Copy each line of the entries that contains the word "reference".
- - -
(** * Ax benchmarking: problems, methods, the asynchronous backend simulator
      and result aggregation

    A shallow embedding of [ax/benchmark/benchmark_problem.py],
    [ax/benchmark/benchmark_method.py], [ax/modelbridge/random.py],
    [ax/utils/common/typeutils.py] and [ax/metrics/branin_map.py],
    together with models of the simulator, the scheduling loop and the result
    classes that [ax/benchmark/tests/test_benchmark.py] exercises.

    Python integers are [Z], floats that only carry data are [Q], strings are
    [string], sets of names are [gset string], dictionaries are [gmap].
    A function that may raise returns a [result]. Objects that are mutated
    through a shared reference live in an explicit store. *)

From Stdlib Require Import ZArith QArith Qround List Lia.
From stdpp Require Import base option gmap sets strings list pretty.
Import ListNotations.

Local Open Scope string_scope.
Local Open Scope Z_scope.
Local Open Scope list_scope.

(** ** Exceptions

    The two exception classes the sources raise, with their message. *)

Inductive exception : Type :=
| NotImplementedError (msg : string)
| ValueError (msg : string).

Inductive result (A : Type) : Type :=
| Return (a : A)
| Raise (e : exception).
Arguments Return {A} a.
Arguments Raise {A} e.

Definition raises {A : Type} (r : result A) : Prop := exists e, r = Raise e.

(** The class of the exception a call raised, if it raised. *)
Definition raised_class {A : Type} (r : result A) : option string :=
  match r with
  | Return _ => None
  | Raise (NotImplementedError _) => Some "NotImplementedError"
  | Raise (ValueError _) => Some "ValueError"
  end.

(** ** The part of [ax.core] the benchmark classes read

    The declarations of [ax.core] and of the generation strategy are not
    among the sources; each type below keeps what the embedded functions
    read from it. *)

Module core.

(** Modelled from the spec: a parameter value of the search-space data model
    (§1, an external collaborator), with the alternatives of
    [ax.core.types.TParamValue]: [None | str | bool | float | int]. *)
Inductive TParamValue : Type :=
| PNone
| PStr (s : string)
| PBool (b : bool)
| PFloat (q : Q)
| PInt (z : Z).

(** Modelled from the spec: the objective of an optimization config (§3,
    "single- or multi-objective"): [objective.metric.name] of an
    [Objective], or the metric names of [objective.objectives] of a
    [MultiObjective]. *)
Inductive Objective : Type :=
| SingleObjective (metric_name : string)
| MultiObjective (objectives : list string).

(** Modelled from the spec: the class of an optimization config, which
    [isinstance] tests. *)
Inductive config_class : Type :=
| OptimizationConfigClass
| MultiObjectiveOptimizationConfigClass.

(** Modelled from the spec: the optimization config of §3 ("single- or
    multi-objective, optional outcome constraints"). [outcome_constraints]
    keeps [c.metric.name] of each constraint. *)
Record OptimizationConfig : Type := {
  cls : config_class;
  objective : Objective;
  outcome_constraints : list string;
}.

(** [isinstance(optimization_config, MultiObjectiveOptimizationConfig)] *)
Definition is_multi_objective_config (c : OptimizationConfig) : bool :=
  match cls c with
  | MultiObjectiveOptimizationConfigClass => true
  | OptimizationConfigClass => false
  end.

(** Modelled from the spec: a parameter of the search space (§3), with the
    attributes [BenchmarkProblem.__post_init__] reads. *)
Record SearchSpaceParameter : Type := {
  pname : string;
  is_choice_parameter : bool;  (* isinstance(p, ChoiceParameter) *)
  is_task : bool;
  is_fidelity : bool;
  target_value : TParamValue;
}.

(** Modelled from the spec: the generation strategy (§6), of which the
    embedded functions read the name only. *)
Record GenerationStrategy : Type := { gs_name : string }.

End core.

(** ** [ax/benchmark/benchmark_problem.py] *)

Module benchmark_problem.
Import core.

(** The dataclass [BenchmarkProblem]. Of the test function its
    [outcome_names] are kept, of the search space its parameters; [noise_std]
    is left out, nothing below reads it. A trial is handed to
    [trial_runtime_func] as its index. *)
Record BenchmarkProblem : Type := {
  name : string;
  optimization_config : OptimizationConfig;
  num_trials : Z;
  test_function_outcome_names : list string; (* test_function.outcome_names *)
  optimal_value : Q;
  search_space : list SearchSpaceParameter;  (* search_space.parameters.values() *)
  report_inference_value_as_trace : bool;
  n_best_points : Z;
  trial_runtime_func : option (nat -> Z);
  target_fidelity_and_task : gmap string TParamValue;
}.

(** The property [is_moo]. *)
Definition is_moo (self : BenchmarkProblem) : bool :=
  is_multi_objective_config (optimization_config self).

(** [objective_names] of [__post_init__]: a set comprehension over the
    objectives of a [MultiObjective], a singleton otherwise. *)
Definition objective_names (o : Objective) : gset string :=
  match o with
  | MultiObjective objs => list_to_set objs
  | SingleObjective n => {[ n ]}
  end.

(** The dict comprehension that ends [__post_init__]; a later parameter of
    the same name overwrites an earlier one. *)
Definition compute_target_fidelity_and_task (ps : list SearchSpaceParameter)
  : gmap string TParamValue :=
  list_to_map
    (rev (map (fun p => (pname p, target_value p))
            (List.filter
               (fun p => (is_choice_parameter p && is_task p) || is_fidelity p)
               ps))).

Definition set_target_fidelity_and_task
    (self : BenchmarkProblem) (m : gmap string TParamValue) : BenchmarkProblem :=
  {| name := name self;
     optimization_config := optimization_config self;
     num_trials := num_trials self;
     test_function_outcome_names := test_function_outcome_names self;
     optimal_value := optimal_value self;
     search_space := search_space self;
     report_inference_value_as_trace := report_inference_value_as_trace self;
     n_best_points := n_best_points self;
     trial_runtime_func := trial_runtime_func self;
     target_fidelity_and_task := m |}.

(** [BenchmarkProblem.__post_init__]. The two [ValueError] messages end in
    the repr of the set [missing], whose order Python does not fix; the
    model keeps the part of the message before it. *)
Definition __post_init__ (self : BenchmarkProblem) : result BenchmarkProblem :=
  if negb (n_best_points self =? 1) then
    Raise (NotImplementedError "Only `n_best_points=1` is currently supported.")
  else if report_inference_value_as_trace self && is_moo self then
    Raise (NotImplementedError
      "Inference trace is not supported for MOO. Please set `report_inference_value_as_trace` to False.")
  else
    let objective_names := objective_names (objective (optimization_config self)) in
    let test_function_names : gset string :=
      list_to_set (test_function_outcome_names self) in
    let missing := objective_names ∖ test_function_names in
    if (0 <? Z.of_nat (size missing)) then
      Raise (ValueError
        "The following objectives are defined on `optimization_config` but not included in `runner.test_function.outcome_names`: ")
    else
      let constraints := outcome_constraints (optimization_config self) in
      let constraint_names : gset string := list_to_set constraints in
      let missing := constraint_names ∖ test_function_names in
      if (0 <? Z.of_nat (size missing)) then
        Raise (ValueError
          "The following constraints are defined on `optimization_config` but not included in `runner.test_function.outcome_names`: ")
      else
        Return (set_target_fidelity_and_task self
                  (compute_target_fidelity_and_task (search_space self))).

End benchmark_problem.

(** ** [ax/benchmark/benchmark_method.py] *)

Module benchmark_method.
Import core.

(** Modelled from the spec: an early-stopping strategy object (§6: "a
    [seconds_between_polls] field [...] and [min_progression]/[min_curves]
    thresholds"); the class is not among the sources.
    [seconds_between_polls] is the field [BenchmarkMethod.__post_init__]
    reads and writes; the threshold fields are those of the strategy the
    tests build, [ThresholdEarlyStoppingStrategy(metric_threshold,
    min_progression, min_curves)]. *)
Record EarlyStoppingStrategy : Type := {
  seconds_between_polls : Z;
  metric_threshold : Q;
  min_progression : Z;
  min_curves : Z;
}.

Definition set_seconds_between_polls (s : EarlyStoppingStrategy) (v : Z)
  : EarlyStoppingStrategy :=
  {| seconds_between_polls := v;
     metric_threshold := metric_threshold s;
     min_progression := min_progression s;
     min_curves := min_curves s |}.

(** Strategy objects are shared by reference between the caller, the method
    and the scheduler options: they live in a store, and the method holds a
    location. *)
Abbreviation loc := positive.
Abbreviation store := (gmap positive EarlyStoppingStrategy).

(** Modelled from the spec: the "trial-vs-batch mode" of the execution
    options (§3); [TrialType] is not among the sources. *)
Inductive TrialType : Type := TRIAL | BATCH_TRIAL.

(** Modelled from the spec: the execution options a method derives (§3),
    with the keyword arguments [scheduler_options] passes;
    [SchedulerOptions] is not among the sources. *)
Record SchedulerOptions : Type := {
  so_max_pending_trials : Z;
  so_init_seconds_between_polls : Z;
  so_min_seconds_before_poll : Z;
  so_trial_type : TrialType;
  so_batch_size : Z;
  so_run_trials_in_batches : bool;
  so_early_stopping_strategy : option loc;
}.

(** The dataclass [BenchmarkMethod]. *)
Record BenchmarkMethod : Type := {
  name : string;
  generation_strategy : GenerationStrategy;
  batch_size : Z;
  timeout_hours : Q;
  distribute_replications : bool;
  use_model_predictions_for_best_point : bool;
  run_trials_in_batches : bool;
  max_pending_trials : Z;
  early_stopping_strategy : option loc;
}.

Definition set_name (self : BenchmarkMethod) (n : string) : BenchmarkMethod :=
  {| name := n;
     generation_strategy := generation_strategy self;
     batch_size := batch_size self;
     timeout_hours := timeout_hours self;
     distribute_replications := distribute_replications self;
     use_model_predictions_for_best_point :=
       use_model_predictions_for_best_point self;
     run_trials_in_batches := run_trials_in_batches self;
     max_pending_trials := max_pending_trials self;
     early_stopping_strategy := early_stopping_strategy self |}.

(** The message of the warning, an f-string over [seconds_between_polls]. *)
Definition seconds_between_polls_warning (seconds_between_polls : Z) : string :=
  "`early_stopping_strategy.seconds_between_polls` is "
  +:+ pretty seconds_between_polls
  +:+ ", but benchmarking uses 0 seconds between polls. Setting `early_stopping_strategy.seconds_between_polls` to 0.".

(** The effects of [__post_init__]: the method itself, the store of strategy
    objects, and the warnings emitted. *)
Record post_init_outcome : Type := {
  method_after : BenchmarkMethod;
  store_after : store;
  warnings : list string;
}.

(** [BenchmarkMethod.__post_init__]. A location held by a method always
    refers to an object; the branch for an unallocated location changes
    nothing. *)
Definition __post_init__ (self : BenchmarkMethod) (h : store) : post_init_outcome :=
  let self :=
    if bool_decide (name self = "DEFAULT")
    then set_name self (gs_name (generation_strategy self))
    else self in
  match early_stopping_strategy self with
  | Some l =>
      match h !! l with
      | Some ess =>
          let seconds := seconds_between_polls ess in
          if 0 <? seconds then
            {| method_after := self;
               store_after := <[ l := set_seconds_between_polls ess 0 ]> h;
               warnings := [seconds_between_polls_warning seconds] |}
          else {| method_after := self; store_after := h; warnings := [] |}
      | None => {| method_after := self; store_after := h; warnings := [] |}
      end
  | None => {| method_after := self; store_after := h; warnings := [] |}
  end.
- - -
Task solution
    through a shared reference live in an explicit store. *)
(** Strategy objects are shared by reference between the caller, the method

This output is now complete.